(** Popping [j] behind [i]. *)
Lemma node_pop_ok l i j pi rj A B : lh_nodes l !! i = Some {| ln_element := A; ln_prev := pi; ln_next := Some j |} ->
  lh_nodes l !! j = Some {| ln_element := B; ln_prev := Some i; ln_next := head rj |} ->
  i <> j -> i ∉ rj -> j ∉ rj -> (forall n, head rj = Some n -> is_Some (lh_nodes l !! n)) ->
  exists m', node_pop l j = Ok {| lh_nodes := m'; lh_fresh := lh_fresh l |} /\
    m' !! i = Some {| ln_element := A; ln_prev := pi; ln_next := head rj |} /\ m' !! j = lh_nodes l !! j /\
    (forall n, head rj = Some n -> exists x, lh_nodes l !! n = Some x /\ m' !! n = Some (set_ln_prev x (Some i))) /\
    (forall k, k <> i -> Some k <> head rj -> m' !! k = lh_nodes l !! k).
Proof.
  intros Hi Hj Hij Hirj Hjrj Hn. unfold node_pop. rewrite (load_node_Some _ _ _ Hj). cbn [mbind outcome_bind ln_prev ln_next].
  rewrite (load_node_Some _ _ _ Hi). cbn [mbind outcome_bind].
  rewrite (load_node_Some _ j _) by (cbn; rewrite lookup_insert_ne by done; exact Hj). cbn [mbind outcome_bind ln_prev ln_next].
  destruct rj as [|n rj]; cbn [head].
  - eexists. split; [done|]. cbn. rewrite lookup_insert_eq, lookup_insert_ne by done. repeat split; try done.
    intros k Hk _. by rewrite lookup_insert_ne.
  - assert (n <> i /\ n <> j) as [Hni Hnj] by (split; intros ->; set_solver).
    destruct (Hn n eq_refl) as [x Hx].
    rewrite (load_node_Some _ n x) by (cbn; rewrite lookup_insert_ne by done; exact Hx). cbn [mbind outcome_bind].
    eexists. split; [done|]. cbn. split; [by rewrite lookup_insert_ne, lookup_insert_eq by done|].
    split; [by rewrite !lookup_insert_ne by done|]. split.
    + intros n' [= <-]. exists x. split; [done|]. by rewrite lookup_insert_eq.
    + intros k Hki Hkn. rewrite !lookup_insert_ne; [done|done|congruence].
Qed.

Lemma absorb_ok a li i j rj l f s g t r : length li = length l ->
  sa_rep a (li ++ i :: j :: rj) (l ++ (f, s) :: (g, t) :: r) ->
  exists a', absorb a i j = Ok a' /\ sa_rep a' (li ++ i :: rj) (l ++ (f, s + t) :: r) /\
    sa_allocated_size a' = sa_allocated_size a /\ sa_addr a' = sa_addr a /\ sa_size a' = sa_size a.
Proof.
  intros Hlen [Hnd Hfr Hhd Hsz Haddr Hbd Hch].
  destruct (NoDup_mid _ _ _ _ Hnd) as (Hili & Hjli & Hij & Hirj & Hjrj & Hlirj & Hnd' & Hndr).
  apply chain_split in Hch as (Hc1 & Hi & Hci & Hc2); [|done]. cbn [chain head_or] in Hc2. destruct Hc2 as (Hj & Hcj & Hc2).
  replace (head_or rj None) with (head rj) in Hj by (by destruct rj).
  apply Forall_app in Hsz as Hsz'. destruct Hsz' as [Hsl Hsr]. apply Forall_cons in Hsr as [Hs Hsr].
  apply Forall_cons in Hsr as [Ht Hsr]. cbn [snd] in *.
  rewrite sa_extent_app, !sa_extent_cons in Hbd. cbn [snd] in Hbd.
  pose proof (sa_extent_nonneg l Hsl). pose proof (sa_extent_nonneg r Hsr).
  set (A := sa_addr a + extent l) in *.
  destruct (node_pop_ok _ i j _ rj _ _ Hi Hj Hij Hirj Hjrj) as (m' & Hpop & Hi' & Hj' & Hn' & Ho').
  { intros n Hn. destruct rj as [|n' rj]; [done|]. injection Hn as ->. destruct r as [|[f' s'] r]; [done|]. cbn in Hc2.
    destruct Hc2 as (Hx & _). by rewrite Hx. }
  unfold absorb. rewrite Hpop. cbn [mbind outcome_bind]. rewrite (load_node_Some {| lh_nodes := m' |} i _ Hi').
  rewrite Hj in Hj'. rewrite (load_node_Some {| lh_nodes := m' |} j _ Hj'). cbn [mbind outcome_bind ln_element].
  rewrite (load_chunk_Some _ _ _ Hci), (load_chunk_Some _ _ _ Hcj). cbn [mbind outcome_bind ck_size ck_free].
  rewrite u64_small by lia. eexists. split; [done|]. split; [|done].
  split; cbn [set_list set_chunk node_delete sa_list sa_chunks sa_addr sa_chunk_list lh_nodes lh_fresh].
  - done.
  - intros k Hk. apply Hfr. set_solver.
  - rewrite <- Hhd. by destruct li.
  - apply Forall_app. split; [done|]. constructor; [cbn [snd]; lia|done].
  - done.
  - rewrite sa_extent_app, sa_extent_cons. cbn [snd]. lia.
  - apply chain_split; [done|]. fold A. split; [|split; [|split]].
    + eapply chain_frame; [done| | |exact Hc1].
      * intros k Hk. rewrite lookup_delete_ne by (by intros ->). apply Ho'; [by intros ->|].
        destruct rj as [|n rj]; [done|]. intros [= ->]. apply (Hlirj n Hk). set_solver.
      * intros o Ho. rewrite lookup_insert_ne by lia. done.
    + rewrite lookup_delete_ne by done. rewrite Hi'. by destruct rj.
    + by rewrite lookup_insert_eq.
    + replace (A + (s + t)) with (A + s + t) by lia.
      eapply (chain_set_prev (lh_nodes (sa_list a)) _ _ (Some j)); [done| | |].
      * intros n Hn. destruct (Hn' n Hn) as (x & Hx & Hx'). exists x. split; [done|].
        rewrite lookup_delete_ne; [done|]. intros ->. destruct rj; [done|]. injection Hn as ->. set_solver.
      * intros n Hn. assert (n ∈ rj) as Hin by (destruct rj; [done|set_solver]).
        rewrite lookup_delete_ne by (by intros ->). apply Ho'; [by intros ->|].
        destruct rj as [|n' rj]; [done|]. intros [= ->]. cbn in Hn. by apply NoDup_cons in Hndr as [? _].
      * eapply chain_frame; [exact Hsr|done| |exact Hc2]. intros o Ho. rewrite lookup_insert_ne by lia. done.
Qed.

(** What an operation on the chunks keeps. *)
Definition same_region (a a' : shm_allocator) : Prop :=
  sa_allocated_size a' = sa_allocated_size a /\ sa_addr a' = sa_addr a /\ sa_size a' = sa_size a.

Lemma same_region_trans a b c : same_region a b -> same_region b c -> same_region a c.
Proof. unfold same_region. intuition congruence. Qed.

Lemma rep_node a li i rj l f s r : length li = length l -> sa_rep a (li ++ i :: rj) (l ++ (f, s) :: r) ->
  lh_nodes (sa_list a) !! i = Some {| ln_element := sa_addr a + extent l; ln_prev := last li; ln_next := head rj |} /\
  sa_chunks a !! (sa_addr a + extent l) = Some {| ck_size := s; ck_free := f |}.
Proof.
  intros Hlen Hr. pose proof (sr_chain _ _ _ Hr) as Hch. apply chain_split in Hch as (_ & H1 & H2 & _); [|done].
  split; [|done]. rewrite H1. unfold last_or. destruct rj; cbn; by destruct (last li).
Qed.

Lemma rep_length a ids bl : sa_rep a ids bl -> length ids = length bl.
Proof. intros Hr. eapply chain_length. apply Hr. Qed.

Lemma coalesce_forward_ok r : forall fuel a li i rj l f s, length li = length l -> (length r < fuel)%nat ->
  sa_rep a (li ++ i :: rj) (l ++ (f, s) :: r) ->
  exists a' rj', coalesce_forward fuel a i = Ok a' /\ same_region a a' /\
    sa_rep a' (li ++ i :: rj') (l ++ (f, (swallow s r).1) :: (swallow s r).2).
Proof.
  induction r as [|[g t] r IH]; intros [|fuel] a li i rj l f s Hlen Hf Hr; try (simpl in Hf; lia);
    cbn [coalesce_forward]; destruct (rep_node _ _ _ _ _ _ _ _ Hlen Hr) as [Hi Hci];
    rewrite (load_node_Some _ _ _ Hi); cbn [mbind outcome_bind ln_next]; pose proof (rep_length _ _ _ Hr) as Hl;
    rewrite !length_app in Hl; cbn [length] in Hl.
  - destruct rj; [|simpl in Hl; lia]. cbn [head swallow fst snd]. by exists a, [].
  - destruct rj as [|j rj]; [simpl in Hl; lia|]. cbn [head].
    assert (sa_rep a ((li ++ [i]) ++ j :: rj) ((l ++ [(f, s)]) ++ (g, t) :: r)) as Hr' by (by rewrite <- !app_assoc).
    assert (length (li ++ [i]) = length (l ++ [(f, s)])) as Hli by (rewrite !length_app; simpl; lia).
    destruct (rep_node _ _ _ _ _ _ _ _ Hli Hr') as [Hj Hcj].
    rewrite (load_node_Some _ _ _ Hj). cbn [mbind outcome_bind ln_element]. rewrite (load_chunk_Some _ _ _ Hcj).
    cbn [mbind outcome_bind ck_free]. destruct g; cbn [negb swallow fst snd]; [|by exists a, (j :: rj)].
    destruct (absorb_ok a li i j rj l f s true t r Hlen Hr) as (a1 & -> & Hr1 & Hs1). cbn [mbind outcome_bind].
    destruct (IH fuel a1 li i rj l f (s + t) Hlen ltac:(simpl in Hf; lia) Hr1) as (a' & rj' & -> & Hs2 & Hr2).
    exists a', rj'. split; [done|]. split; [by eapply same_region_trans|done].
Qed.

Lemma coalesce_backwards_ok l : forall fuel a li i rj s r, length li = length l -> (length l < fuel)%nat ->
  sa_rep a (li ++ i :: rj) (l ++ (true, s) :: r) ->
  exists a' ids', coalesce_backwards fuel a i = Ok a' /\ same_region a a' /\
    sa_rep a' ids' (rev (swallow s (rev l)).2 ++ (true, (swallow s (rev l)).1) :: r).
Proof.
  induction l as [|[g t] l IH] using rev_ind; intros [|fuel] a li i rj s r Hlen Hf Hr; try lia;
    cbn [coalesce_backwards]; destruct (rep_node _ _ _ _ _ _ _ _ Hlen Hr) as [Hi Hci];
    rewrite (load_node_Some _ _ _ Hi); cbn [mbind outcome_bind ln_prev].
  - destruct li; [|done]. cbn [last rev swallow fst snd]. by exists a, (i :: rj).
  - rewrite length_app in Hlen, Hf. simpl in Hlen, Hf. destruct (exists_last (l := li)) as (li' & j & ->); [by destruct li; simpl in *; [lia|]|].
    rewrite length_app in Hlen. simpl in Hlen. rewrite last_snoc, rev_app_distr. cbn [rev app].
    rewrite <- !app_assoc in Hr. cbn [app] in Hr. assert (length li' = length l) as Hlen' by lia.
    destruct (rep_node _ _ _ _ _ _ _ _ Hlen' Hr) as [Hj Hcj].
    rewrite (load_node_Some _ _ _ Hj). cbn [mbind outcome_bind ln_element ln_next]. rewrite (load_chunk_Some _ _ _ Hcj).
    cbn [mbind outcome_bind ck_free]. destruct g; cbn [negb swallow fst snd].
    + cbn [head must mbind outcome_bind].
      destruct (absorb_ok a li' j i rj l true t true s r Hlen' Hr) as (a1 & -> & Hr1 & Hs1). cbn [mbind outcome_bind].
      destruct (IH fuel a1 li' j rj (t + s) r Hlen' ltac:(lia) Hr1) as (a' & ids' & -> & Hs2 & Hr2).
      exists a', ids'. split; [done|]. split; [by eapply same_region_trans|]. by rewrite (Z.add_comm s t).
    + exists a, (li' ++ j :: i :: rj). split; [done|]. split; [done|].
      cbn [rev]. rewrite rev_involutive, <- app_assoc. exact Hr.
Qed.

————

Give an exact copy of the lines above from the line with "lh_nodes (sa_list a) !!" up to and including the line with "induction r as", and leave everything else out.

> RESULT FOR THIS EXERCISE:
  lh_nodes (sa_list a) !! i = Some {| ln_element := sa_addr a + extent l; ln_prev := last li; ln_next := head rj |} /\
  sa_chunks a !! (sa_addr a + extent l) = Some {| ck_size := s; ck_free := f |}.
Proof.
  intros Hlen Hr. pose proof (sr_chain _ _ _ Hr) as Hch. apply chain_split in Hch as (_ & H1 & H2 & _); [|done].
  split; [|done]. rewrite H1. unfold last_or. destruct rj; cbn; by destruct (last li).
Qed.

Lemma rep_length a ids bl : sa_rep a ids bl -> length ids = length bl.
Proof. intros Hr. eapply chain_length. apply Hr. Qed.

Lemma coalesce_forward_ok r : forall fuel a li i rj l f s, length li = length l -> (length r < fuel)%nat ->
  sa_rep a (li ++ i :: rj) (l ++ (f, s) :: r) ->
  exists a' rj', coalesce_forward fuel a i = Ok a' /\ same_region a a' /\
    sa_rep a' (li ++ i :: rj') (l ++ (f, (swallow s r).1) :: (swallow s r).2).
Proof.
  induction r as [|[g t] r IH]; intros [|fuel] a li i rj l f s Hlen Hf Hr; try (simpl in Hf; lia);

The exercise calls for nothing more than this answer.